▶ Brief: Of the entries below, return only those lines from the line with "End CompileError." to the line with "WorkflowDef.steps := [];", exactly, both included.

(Entries taken from a collection)
————————

(* ===== verification/ReplanFacts.v ===== *)
(** Re-planning is bounded and survives a restart: at most three corrective rounds
    are recorded, one a pass, each for the failures of the round before it, and the
    shaper of a recorded round is rebuilt from its record; and what happens to the
    failures of a second shaper. *)
From S2P Require Import Prelude Effects Utf8 CriticTypes Mote ContextItems Entry EntryEncode EntryDecode EntryRoundtrip Journal Sqlite Warrant Content DemoCodec ProjState ProjIndex ProjFold ProjHistory ProjQuery Materializer Scheduler Refusal Checkpoint Recovery Critic NativeCritic Digits ParamSchema Text ToolRegistry ToolStore Toolcall ToolcallFacts ExactlyOnce Wire Workers Coordinator CoordSync Cascade Timers TimerFacts ReactShape Rerank RerankFacts Lease LeaseFacts Replan Submit SubmitFacts.
Import JournalEntry.
Import ReplanRoundRecord (round, shaper_mote_id, failed_steps).
Abbreviation Round := ReplanRoundRecord.

(** ** The recorded rounds *)
Definition corrective (rs : list Round) : list Z := round <$> List.filter (fun r => 1 <=? r.(round)) rs.
Record rounds_ok (rs : list Round) : Prop := {
  ro_bound : Forall (fun r => 0 <= r.(round) < MAX_SHAPER_ROUNDS) rs;
  ro_once : NoDup (corrective rs)
}.
Lemma corrective_at_most_three rs : rounds_ok rs -> (length (corrective rs) <= 3)%nat.
Proof.
  intros [Hb Hn]. assert (Hi : corrective rs ⊆ [1; 2; 3]).
  { intros n (r & -> & Hr)%list_elem_of_fmap. apply list_elem_of_In, filter_In in Hr as [Hr%list_elem_of_In H1%Z.leb_le].
    rewrite Forall_forall in Hb. specialize (Hb r Hr). unfold MAX_SHAPER_ROUNDS in Hb.
    assert (round r = 1 \/ round r = 2 \/ round r = 3) as [->|[->| ->]] by lia; set_solver. }
  apply NoDup_submseteq, submseteq_length in Hi; [done|done].
Qed.
Lemma max_round_spec rs r : max_round rs = Some r -> r ∈ rs /\ forall y, y ∈ rs -> y.(round) <= r.(round).
Proof.
  intros H. split; [by eapply max_by_elem|]. revert r H. unfold max_round, max_by.
  induction rs as [|x rs IH] using rev_ind; intros r H; [done|]. rewrite foldl_app in H. cbn [foldl] in H.
  destruct (foldl _ None rs) as [a|] eqn:E.
  - specialize (IH a eq_refl). intros y [Hy|Hy%list_elem_of_singleton]%elem_of_app; [specialize (IH y Hy)|subst y];
      destruct (Z.compare_spec (round a) (round x)); injection H as <-; lia.
  - injection H as <-. destruct rs as [|y rs]; [set_solver|]. exfalso. revert E. cbn [foldl]. clear.
    revert y. induction rs as [|z rs IH]; intros y; [done|]. cbn [foldl]. destruct (Z.compare _ _); apply IH.
Qed.
Lemma settled_spec s latest failures : settled_failures s = Some (latest, failures) ->
  max_round s.(replan_rounds) = Some latest /\ latest.(round) + 1 < MAX_SHAPER_ROUNDS
  /\ (forall r, r ∈ s.(replan_rounds) -> r.(round) <> latest.(round) + 1)
  /\ state_of_id s latest.(shaper_mote_id) = MoteState.Committed
  /\ (forall c, c ∈ (children_of s latest.(shaper_mote_id)).*1 -> is_terminal (state_of_id s c) = true)
  /\ failures.*1 <> []
  /\ (forall id, id ∈ failures.*1 <-> id ∈ (children_of s latest.(shaper_mote_id)).*1 /\ state_of_id s id = MoteState.Failed).
Proof.
  unfold settled_failures. destruct (max_round _) as [r|]; [|done]. cbv zeta. destruct (Z.leb_spec MAX_SHAPER_ROUNDS (round r + 1)); [done|].
  destruct (existsb _ _) eqn:He; [done|]. case_bool_decide as Hc; [|done]. cbn [negb]. case_bool_decide; [done|].
  destruct (forallb _ _) eqn:Hf; [|done]. cbn [negb].
  assert (Hin : forall id, id ∈ (round_failures s (children_of s (shaper_mote_id r))).*1
    <-> id ∈ (children_of s (shaper_mote_id r)).*1 /\ state_of_id s id = MoteState.Failed).
  { intros id. unfold round_failures. rewrite merge_sort_Permutation, <- list_fmap_compose. cbn. rewrite list_fmap_id.
    rewrite !list_elem_of_In, filter_In, bool_decide_eq_true. done. }
  destruct (round_failures _ _) as [|f fs] eqn:Hr; [done|]. intros [= <- <-]. split_and!; try done.
  - intros y Hy E. apply not_true_iff_false in He. apply He, existsb_exists. exists y. split; [by apply list_elem_of_In|by apply Z.eqb_eq].
  - intros c Hcin. apply list_elem_of_fmap in Hcin as (x & -> & Hx). rewrite forallb_forall in Hf. by apply Hf, list_elem_of_In.
Qed.

Section Facts.
Context `{HB : Blake3} `{!Bincode MoteDef} `{!Bincode WarrantSpec} `{!Bincode TopologyDecision}.
Context {J S : Type} `{!Journal J} `{!JournalLaws J} `{!ContentStore S}.
Abbreviation C := (Core J S).
(* ===== verification/Workflow.v ===== *)
(** kx-workflow: workflows authored as steps and edges (def.rs), and their
    compilation to a graph of Motes in dependency order (compile.rs, error.rs). *)
From S2P Require Import Prelude Utf8 CriticTypes Mote Warrant Content Materializer Digits.

(** ** Workflows as data *)
(** [StepRef]: the index of a step. *)
Abbreviation StepRef := nat.
Module StepRole.
Inductive StepRole :=
| Plain
| Critic (producer : StepRef)
| TopologyShaper
| DeterministicCritic (producer : StepRef) (check : CheckSpec).
End StepRole.
Abbreviation StepRole := StepRole.StepRole.
Module StepDef.
Record StepDef := {
  logic_ref : bytes;
  model_id : bytes;
  prompt_template_hash : bytes;
  tool_contract : gmap bytes bytes;
  nd_class : NdClass;
  config_subset : gmap bytes bytes;
  effect_pattern : EffectPattern;
  inference_params : InferenceParams;
  role : StepRole;
  warrant : WarrantSpec;
  capability : bytes
}.
Definition with_config (c : gmap bytes bytes) (s : StepDef) : StepDef := {|
  logic_ref := s.(logic_ref); model_id := s.(model_id); prompt_template_hash := s.(prompt_template_hash);
  tool_contract := s.(tool_contract); nd_class := s.(nd_class); config_subset := c;
  effect_pattern := s.(effect_pattern); inference_params := s.(inference_params); role := s.(role);
  warrant := s.(warrant); capability := s.(capability) |}.
Definition with_tools (t : gmap bytes bytes) (s : StepDef) : StepDef := {|
  logic_ref := s.(logic_ref); model_id := s.(model_id); prompt_template_hash := s.(prompt_template_hash);
  tool_contract := t; nd_class := s.(nd_class); config_subset := s.(config_subset);
  effect_pattern := s.(effect_pattern); inference_params := s.(inference_params); role := s.(role);
  warrant := s.(warrant); capability := s.(capability) |}.
End StepDef.
Abbreviation StepDef := StepDef.StepDef.
Module StepEdge.
Record StepEdge := { parent : StepRef; child : StepRef; edge : EdgeMeta }.
End StepEdge.
Abbreviation StepEdge := StepEdge.StepEdge.
Module WorkflowDef.
Record WorkflowDef := { steps : list StepDef; edges : list StepEdge; seed : Z }.
End WorkflowDef.
Abbreviation WorkflowDef := WorkflowDef.WorkflowDef.

Module CompileError.
Inductive CompileError :=
| StepIndexOutOfRange (i : nat)
| Cycle (i : nat)
| InvalidCritic (critic producer : nat)
| DuplicateEdge (parent child : nat)
| MalformedTemplate (reason : bytes)
| MissingPlaceholder (name : bytes)
| UnknownParam (name : bytes)
| RenderPromptStep (step : nat) (reason : bytes)
| EmptyRecipe.
End CompileError.
Abbreviation CompileError := CompileError.CompileError.

Definition WorkflowDef_new (seed : Z) : WorkflowDef :=
  {| WorkflowDef.steps := []; WorkflowDef.edges := []; WorkflowDef.seed := seed |}.
Definition set_steps (ss : list StepDef) (wf : WorkflowDef) : WorkflowDef :=
  {| WorkflowDef.steps := ss; WorkflowDef.edges := wf.(WorkflowDef.edges); WorkflowDef.seed := wf.(WorkflowDef.seed) |}.
Definition add_step (step : StepDef) (wf : WorkflowDef) : StepRef * WorkflowDef :=
  (length wf.(WorkflowDef.steps), set_steps (wf.(WorkflowDef.steps) ++ [step]) wf).
Definition add_edge (parent child : StepRef) (edge : EdgeMeta) (wf : WorkflowDef) : outcome WorkflowDef CompileError :=
  let n := length wf.(WorkflowDef.steps) in
  if (n <=? parent)%nat then Err (CompileError.StepIndexOutOfRange parent)
  else if (n <=? child)%nat then Err (CompileError.StepIndexOutOfRange child)
  else if existsb (fun e => (e.(StepEdge.parent) =? parent)%nat && (e.(StepEdge.child) =? child)%nat) wf.(WorkflowDef.edges)
  then Err (CompileError.DuplicateEdge parent child)
  else Ok {| WorkflowDef.steps := wf.(WorkflowDef.steps);
             WorkflowDef.edges := wf.(WorkflowDef.edges) ++
               [{| StepEdge.parent := parent; StepEdge.child := child; StepEdge.edge := edge |}];
             WorkflowDef.seed := wf.(WorkflowDef.seed) |}.
(** [bind_param]: the value of the slot in every step that declares it, and how many do. *)
Definition declares (key : bytes) (s : StepDef) : bool :=
  match s.(StepDef.config_subset) !! key with Some _ => true | None => false end.
Definition put_config (key value : bytes) (s : StepDef) : StepDef :=
  StepDef.with_config (<[key := value]> s.(StepDef.config_subset)) s.
Definition bind_param (name value : bytes) (wf : WorkflowDef) : nat * WorkflowDef :=
  (length (List.filter (declares name) wf.(WorkflowDef.steps)),
   set_steps ((fun s => if declares name s then put_config name value s else s) <$> wf.(WorkflowDef.steps)) wf).
Definition has_parent (wf : WorkflowDef) (i : nat) : bool :=
  existsb (fun e => (e.(StepEdge.child) =? i)%nat) wf.(WorkflowDef.edges).
Definition inject_entry_config (key value : bytes) (wf : WorkflowDef) : nat * WorkflowDef :=
  (length (List.filter (fun i => negb (has_parent wf i)) (seq 0 (length wf.(WorkflowDef.steps)))),
   set_steps (imap (fun i s => if has_parent wf i then s else put_config key value s) wf.(WorkflowDef.steps)) wf).
Definition inject_step_config (step_index : nat) (key value : bytes) (wf : WorkflowDef) : bool * WorkflowDef :=
  match wf.(WorkflowDef.steps) !! step_index with
  | Some s => (true, set_steps (<[step_index := put_config key value s]> wf.(WorkflowDef.steps)) wf)
  | None => (false, wf)
  end.

Module CompiledMote.
Record CompiledMote := { mote : Mote; warrant : WarrantSpec; capability : bytes; step_index : nat }.
End CompiledMote.
Abbreviation CompiledMote := CompiledMote.CompiledMote.
Record CompiledWorkflow := { motes : list CompiledMote; graph : MoteGraph }.

(** ** Vectors: an index out of range panics *)
Definition at_index {A E : Type} (l : list A) (i : nat) : outcome A E :=
  match l !! i with Some x => Ok x | None => Panic end.
Definition update_at {A E : Type} (l : list A) (i : nat) (f : A -> A) : outcome (list A) E :=
  match l !! i with Some x => Ok (<[i := f x]> l) | None => Panic end.

(** ** Adjacency *)
Record Adjacency := { indegree : list nat; children : list (list nat); parents_of : list (list (nat * EdgeMeta)) }.
Definition no_edges (n : nat) : Adjacency :=
  {| indegree := replicate n O; children := replicate n []; parents_of := replicate n [] |}.
Definition add_adjacent (e : StepEdge) (adj : Adjacency) : outcome Adjacency CompileError :=
  let '(p, c) := (e.(StepEdge.parent), e.(StepEdge.child)) in
  let* ch := update_at adj.(children) p (fun l => l ++ [c]) in
  let* ps := update_at adj.(parents_of) c (fun l => l ++ [(p, e.(StepEdge.edge))]) in
  let* ind := update_at adj.(indegree) c Datatypes.S in
  Ok {| indegree := ind; children := ch; parents_of := ps |}.
Fixpoint adjacency_of (n : nat) (es : list StepEdge) (seen : gset (nat * nat)) (adj : Adjacency) : outcome Adjacency CompileError :=
  match es with
  | [] => Ok adj
  | e :: es =>
      let '(p, c) := (e.(StepEdge.parent), e.(StepEdge.child)) in
      if (n <=? p)%nat then Err (CompileError.StepIndexOutOfRange p)
      else if (n <=? c)%nat then Err (CompileError.StepIndexOutOfRange c)
      else if bool_decide ((p, c) ∈ seen) then Err (CompileError.DuplicateEdge p c)
      else let* adj := add_adjacent e adj in adjacency_of n es ({[(p, c)]} ∪ seen) adj
  end.
Definition producer_of (s : StepDef) : option StepRef :=
  match s.(StepDef.role) with
  | StepRole.Critic p | StepRole.DeterministicCritic p _ => Some p
  | _ => None
  end.
Fixpoint check_producers (n : nat) (ss : list StepDef) : outcome unit CompileError :=
  match ss with
  | [] => Ok tt
  | s :: ss =>
      match producer_of s with
      | Some p => if (n <=? p)%nat then Err (CompileError.StepIndexOutOfRange p) else check_producers n ss
      | None => check_producers n ss
      end
  end.
Definition build_adjacency (def : WorkflowDef) (n : nat) : outcome Adjacency CompileError :=
  let* adj := adjacency_of n def.(WorkflowDef.edges) ∅ (no_edges n) in
  let* _ := check_producers n def.(WorkflowDef.steps) in
  Ok adj.

(** ** The topological order *)
(** [BinaryHeap<Reverse<usize>>::pop]: the least element, one occurrence of it removed. *)
Fixpoint pop_min (l : list nat) : option (nat * list nat) :=
  match l with
  | [] => None
  | x :: l =>
      match pop_min l with
      | None => Some (x, [])
      | Some (y, r) => if (x <=? y)%nat then Some (x, l) else Some (y, x :: r)
      end
  end.
(** A decrement below zero overflows. *)
Fixpoint release (cs : list nat) (ind frontier : list nat) : outcome (list nat * list nat) CompileError :=
  match cs with
  | [] => Ok (ind, frontier)
  | c :: cs =>
      let* d := at_index ind c in
      match d with
      | O => Panic
      | Datatypes.S d => release cs (<[c := d]> ind) (if (d =? 0)%nat then frontier ++ [c] else frontier)
      end
  end.
Fixpoint topo_loop (fuel : nat) (adj : Adjacency) (order ind frontier : list nat)
    : outcome (list nat * list nat * list nat) CompileError :=
  match fuel, pop_min frontier with
  | Datatypes.S fuel, Some (node, frontier) =>
      let* cs := at_index adj.(children) node in
      let* r := release (merge_sort Nat.le cs) ind frontier in
      topo_loop fuel adj (order ++ [node]) r.1 r.2
  | _, _ => Ok (order, ind, frontier)
  end.
Definition topo_order (n : nat) (adj : Adjacency) : outcome (list nat) CompileError :=
  let ready i := match adj.(indegree) !! i with Some O => true | _ => false end in
  let* r := topo_loop (Datatypes.S n) adj [] adj.(indegree) (List.filter ready (seq 0 n)) in
  let '(order, ind, _) := r in
  if (length order =? n)%nat then Ok order
  else Err (CompileError.Cycle (default O (List.find (fun i => match ind !! i with Some d => (0 <? d)%nat | None => false end) (seq 0 n)))).

(** ** Motes *)
Section Compile.
Context `{Blake3} `{!Bincode MoteDef}.
Definition resolve_critic (s : StepDef) (step_idx : nat) (mote_ids : list (option MoteId)) : outcome (option MoteId) CompileError :=
  match producer_of s with
  | None => Ok None
  | Some p =>
      let* o := at_index mote_ids p in
      match o with Some id => Ok (Some id) | None => Err (CompileError.InvalidCritic step_idx p) end
  end.
Fixpoint link_parents (step_idx : nat) (ps : list (nat * EdgeMeta)) (mote_ids : list (option MoteId)) : outcome (list ParentRef) CompileError :=
  match ps with
  | [] => Ok []
  | (p, e) :: ps =>
      let* o := at_index mote_ids p in
      match o with
      | None => Err (CompileError.Cycle step_idx)
      | Some id => let* rest := link_parents step_idx ps mote_ids in Ok ({| parent_id := id; edge := e |} :: rest)
      end
  end.
Definition parent_le (a b : ParentRef) : Prop := bytes_le a.(parent_id) b.(parent_id) = true.
#[export] Instance parent_le_dec : RelDecision parent_le.
Proof. intros a b. unfold parent_le. apply _. Defined.
Definition resolve_parents (step_idx : nat) (adj : Adjacency) (mote_ids : list (option MoteId)) : outcome (list ParentRef) CompileError :=
  let* ps := at_index adj.(parents_of) step_idx in
  let* parents := link_parents step_idx ps mote_ids in
  Ok (merge_sort parent_le parents).
Definition mote_def_for (s : StepDef) (critic_for : option MoteId) : MoteDef := {|
  logic_ref := s.(StepDef.logic_ref); model_id := s.(StepDef.model_id);
  prompt_template_hash := s.(StepDef.prompt_template_hash); tool_contract := s.(StepDef.tool_contract);
  nd_class := s.(StepDef.nd_class); config_subset := s.(StepDef.config_subset);
  effect_pattern := s.(StepDef.effect_pattern); Mote.critic_for := critic_for;
  is_topology_shaper := match s.(StepDef.role) with StepRole.TopologyShaper => true | _ => false end;
  inference_params := s.(StepDef.inference_params);
  critic_check := match s.(StepDef.role) with StepRole.DeterministicCritic _ check => Some check | _ => None end;
  schema_version := MOTE_DEF_SCHEMA_VERSION |}.
Definition entrypoint_input_id (seed rank : Z) : bytes :=
  blake3 (str "kx-workflow/input-data-id/entrypoint/v1" ++ to_le 4 seed ++ to_le 8 rank).
Definition child_input_id (parents : list ParentRef) : bytes :=
  blake3 (str "kx-workflow/input-data-id/child/v1"
          ++ concat ((fun p => p.(parent_id) ++ [EdgeKind_as_u8 p.(edge).(kind); if p.(edge).(non_cascade) then 1 else 0]) <$> parents)).
Definition step_mote (def : WorkflowDef) (s : StepDef) (critic_for : option MoteId) (parents : list ParentRef) (rank : Z) : Mote :=
  Mote_new (mote_def_for s critic_for)
    (match parents with [] => entrypoint_input_id def.(WorkflowDef.seed) rank | _ => child_input_id parents end) (to_le 8 rank) parents.
(** One step of the order; [done] are the Motes compiled so far, so its length is the rank. *)
Definition compile_step (def : WorkflowDef) (adj : Adjacency) (step_idx : nat) (mote_ids : list (option MoteId)) (done : list CompiledMote)
    : outcome (list (option MoteId) * CompiledMote) CompileError :=
  let* s := at_index def.(WorkflowDef.steps) step_idx in
  let* critic_for := resolve_critic s step_idx mote_ids in
  let* parents := resolve_parents step_idx adj mote_ids in
  let m := step_mote def s critic_for parents (Z.of_nat (length done)) in
  let* ids := update_at mote_ids step_idx (fun _ => Some m.(mote_id)) in
  Ok (ids, {| CompiledMote.mote := m; CompiledMote.warrant := s.(StepDef.warrant);
              CompiledMote.capability := s.(StepDef.capability); CompiledMote.step_index := step_idx |}).
Fixpoint compile_loop (def : WorkflowDef) (adj : Adjacency) (order : list nat) (mote_ids : list (option MoteId))
    (done : list CompiledMote) : outcome (list CompiledMote) CompileError :=
  match order with
  | [] => Ok done
  | i :: order => let* r := compile_step def adj i mote_ids done in compile_loop def adj order r.1 (done ++ [r.2])
  end.
Definition compile (def : WorkflowDef) : outcome CompiledWorkflow CompileError :=
  let n := length def.(WorkflowDef.steps) in
  let* adj := build_adjacency def n in
  let* order := topo_order n adj in
  let* ms := compile_loop def adj order (replicate n None) [] in
  Ok {| motes := ms; graph := foldl (fun g m => MoteGraph_insert g m.(CompiledMote.mote)) MoteGraph_new ms |}.
End Compile.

————————

▶ Exercise result:
End CompileError.
Abbreviation CompileError := CompileError.CompileError.

Definition WorkflowDef_new (seed : Z) : WorkflowDef :=
  {| WorkflowDef.steps := []; WorkflowDef.edges := []; WorkflowDef.seed := seed |}.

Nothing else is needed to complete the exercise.